August 31: Monday afternoon links

Good morning afternoon, Insiders. Hockey in late August: It’s kind of like watching paint dry. Speaking of which…

There is daylight at the end of the long, dark tunnel of the NHL offseason, Insiders. There’s not exactly a surplus of news to share, but there have been some interesting columns over the previous week.

-Are you ready for some speculation? The Hockey News picked up on a brief Milan Lucic story towards the bottom of Fluto Shinzawa’s Sunday Hockey Notes (from two Sundays ago) and noted that “unless the Kings shed salary elsewhere” that it’s going to be difficult to keep Lucic for more than one season and “potentially expendable at season’s end” should the Kings be “out of playoff contention by February.”

Here were the teams that were for all intents and purposes out of playoff contention this past February: Edmonton, Arizona, Buffalo, Toronto and Carolina. Call me crazy, but I don’t see a team with Drew Doughty, Jonathan Quick, Anze Kopitar, Jeff Carter and Milan Lucic amongst the February asset-shedders of the league. But, the crux of the article: At this point it doesn’t appear as though it’s going to be easy to keep Lucic. You already knew that. Moving on.

-The NHL is at a crossroads, as Scott Burnside writes in this ESPN.com story, as the league may ultimately have to invoke supplemental discipline to Slava Voynov while considering during the twilight of a tumultuous summer how to handle Patrick Kane’s sexual assault investigation. Burnside’s column is a halting call to attention of “how little we really know about the people we watch play the game of hockey”

LA Times columnist Helene Elliott wrote that “It’s impossible to imagine the Dodgers without Vin Scully” – so said the headline – in a story that quoted Scully’s citation of Dylan Thomas in the lede.

Vin Scully claimed to be “the most ordinary man you’ve ever met” and insisted he knows little about poetry, but anyone who has heard him during his 66 seasons as a Dodgers broadcaster knows he’s an extraordinary person and a poet, a storyteller, at heart.

It was while discussing his decision to return next season — likely his finale, which he has said before but not with as much apparent certainty as he did Saturday — that Scully cited Welsh poet Dylan Thomas to explain his approach to the end of his remarkable professional journey.

“He wrote, ‘Do not go gentle into that good night, rage, rage against the dying of the light.’ And I guess in a way that’s what I’m doing. I’m raging against the dying of my career, which has to be around the corner now,” said Scully, who will be 88 on Nov. 29. “But at least for the God-given time that I have left I’ll be raging. Because I’ve never minded getting older. In fact, when you get to where I am, you’re very grateful that you’ve gotten to be that old. But I never wanted to be old.
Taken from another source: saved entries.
(** * AML investigation pipeline: a shallow embedding of the repository's
    decision workflow (app/agents/production_workflow.py), its pattern
    detectors (app/agents/tools/production_analysis_tools.py) and its batch
    evaluator (app/services/batch_processor.py), with the properties the
    specification states about them. *)

From Stdlib Require Import ZArith QArith Qabs String Ascii List Sorted Lia Bool.
From stdpp Require Import base gmap strings list.

Local Open Scope Z_scope.

(** ** Python string helpers *)

Module PyStr.

(** [needle in hay] on Python strings: substring search. *)
Fixpoint contains (needle hay : string) : bool :=
  String.prefix needle hay ||
  match hay with
  | EmptyString => false
  | String _ rest => contains needle rest
  end.

(** [x in xs] for a list of strings. *)
Definition mem (x : string) (xs : list string) : bool :=
  existsb (String.eqb x) xs.

(** [x in xs] where [x] may be [None] ([dict.get] without a default):
    [None] is never a member of a list of strings. *)
Definition omem (x : option string) (xs : list string) : bool :=
  match x with Some v => mem v xs | None => false end.

Definition lower_ascii (c : ascii) : ascii :=
  let n := nat_of_ascii c in
  if (65 <=? n)%nat && (n <=? 90)%nat then ascii_of_nat (n + 32) else c.

(** [str.lower()], on the ASCII range. *)
Fixpoint lower (s : string) : string :=
  match s with
  | EmptyString => EmptyString
  | String c rest => String (lower_ascii c) (lower rest)
  end.

End PyStr.

(** ** Configuration constants (production_workflow.py, lines 43-78) *)

Definition HIGH_RISK_COUNTRIES : list string :=
  ["AF"; "IR"; "KP"; "SY"; "VE"; "CU"; "BY"; "MM"; "ZW"; "RU"]%string.
Definition TAX_HAVENS : list string :=
  ["KY"; "VG"; "BM"; "PA"; "MT"; "AE"; "LI"; "MC"; "AN"]%string.
Definition SANCTIONED_ENTITIES : list string :=
  ["narcotics_cartel_xyz"; "terror_group_abc"; "sanctioned_russian_bank";
   "hezbollah_front_company"; "isis_financial_network"]%string.
Definition DARKNET_MARKETS : list string :=
  ["AlphaMarket"; "Dark0d3"; "Hydra"; "Silk_Road_Reborn"; "Dream_Market"]%string.
Definition HIGH_RISK_BANKS : list string :=
  ["03208"; "03209"; "0211050"; "0245335"]%string.
Definition CTR_THRESHOLD : Q := 10000%Q.
(** 95% of the threshold (line 66).  No function of the module reads it. *)
Definition SUSPICIOUS_THRESHOLD : Q := (CTR_THRESHOLD * 0.95)%Q.

(** ** Data model *)

(** Strict comparison of amounts and scores ([a < b] on Python floats,
    read over the rationals). *)
Definition Qltb (a b : Q) : bool := negb (Qle_bool b a).

(** [transaction["crypto_details"]]; a field is [None] when the key is
    absent, so that [dict.get] can supply its default. *)
Record CryptoDetails := mkCryptoDetails {
  mixer_used : option bool;
  darknet_market : option string;
  wallet_age_days : option Z;
  cross_chain_swaps : option Z
}.

(** The unified transaction dictionary, through the keys the stages read.
    A field is [None] when its key is absent; a key that is present holds a
    value of the type the stages expect (a string, a number, a list).
    Timestamps are microseconds on the [datetime] time line. *)
Record Transaction := mkTransaction {
  tx_asset_type : option string;
  tx_amount : option Q;
  tx_from_bank : option string;
  tx_to_bank : option string;
  tx_origin_country : option string;
  tx_destination_country : option string;
  tx_country : option string;
  tx_intermediate_countries : option (list string);
  tx_crypto_details : option CryptoDetails;
  tx_parties : option (list string);
  tx_counterparty_id : option string;
  tx_timestamp : option Z
}.

(** The customer dictionary, through the keys the stages read. *)
Record Customer := mkCustomer {
  cust_name : option string;
  account_age_days : option Z;
  transaction_history : option (list Transaction)
}.

(** Entries of [state["llm_analysis"]]: an analysis text or a list of
    extracted codes. *)
Inductive llm_value :=
| LText (text : string)
| LCodes (codes : list string).

(** The workflow state ([AMLState], lines 84-135). *)
Record AMLState := mkAMLState {
  transaction : Transaction;
  customer : Customer;
  from_bank : option string;
  to_bank : option string;
  payment_format : option string;
  ground_truth_label : option Z;
  risk_score : Z;
  alerts : list string;
  investigation : gmap string llm_value;
  llm_analysis : gmap string llm_value;
  risk_factors : list string;
  decision_path : list string;
  pep_status : option bool;
  sanction_hits : list string;
  documents : list string;
  document_risks : list string;
  asset_type : option string;
  crypto_details : option CryptoDetails;
  origin_country : option string;
  destination_country : option string;
  intermediate_countries : list string;
  structuring_detected : bool;
  smurfing_detected : bool;
  layering_detected : bool;
  reporting_status : option string;
  case_id : option string;
  sar_timestamp : option Z;
  review_status : option string;
  review_deadline : option Z;
  transaction_count : nat;
  workflow_complete : bool
}.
Ever.”

How privileged we’ve been to have grown up (many of us, at least) listening to the voices of Bob Miller, Chick Hearn, and Vin.

-It was Anze Kopitar week at JFTC. What Can We Expect in 2015-16? | His Career, By the Numbers | Anze Kopitar’s Impact on Slovenian Hockey | The Greatness of #11, According to Everyone Else | Anze Kopitar’s 11 Best Moments in a Kings Uniform

-“Which Christian Ehrhoff will the Kings get?” asks Phil Loos, whose advanced metrics-reliant evaluations have been on point this summer. The conclusion? He’ll be worth that $1.5-million, “barring a catastrophic injury or a further precipitous drop in production.”

More from around the internet tubes: Rocco Grimaldi, the Southern Californian who made his NHL debut when he played for Florida at Staples Center the evening after he played a morning game for the San Antonio Rampage (and has been taking part in the informal summer skates at TSC), spoke to Puck Daddy about his productive November 18. | Lisa Dillman spoke with a University of Manitoba law professor and University of New Hampshire sports law expert Michael McCann while writing about the controlled substance charge against Mike Richards. | From LAKings.com: Alex Kinkopf’s summer countdown story ends with Coach Chris, a look back at Chris Sutter guiding his dad’s All-Star team from the bench; Deborah Lew looks at the former players who have transitioned into the wine-making business; more information on the September 20 Pedal for Pucks event.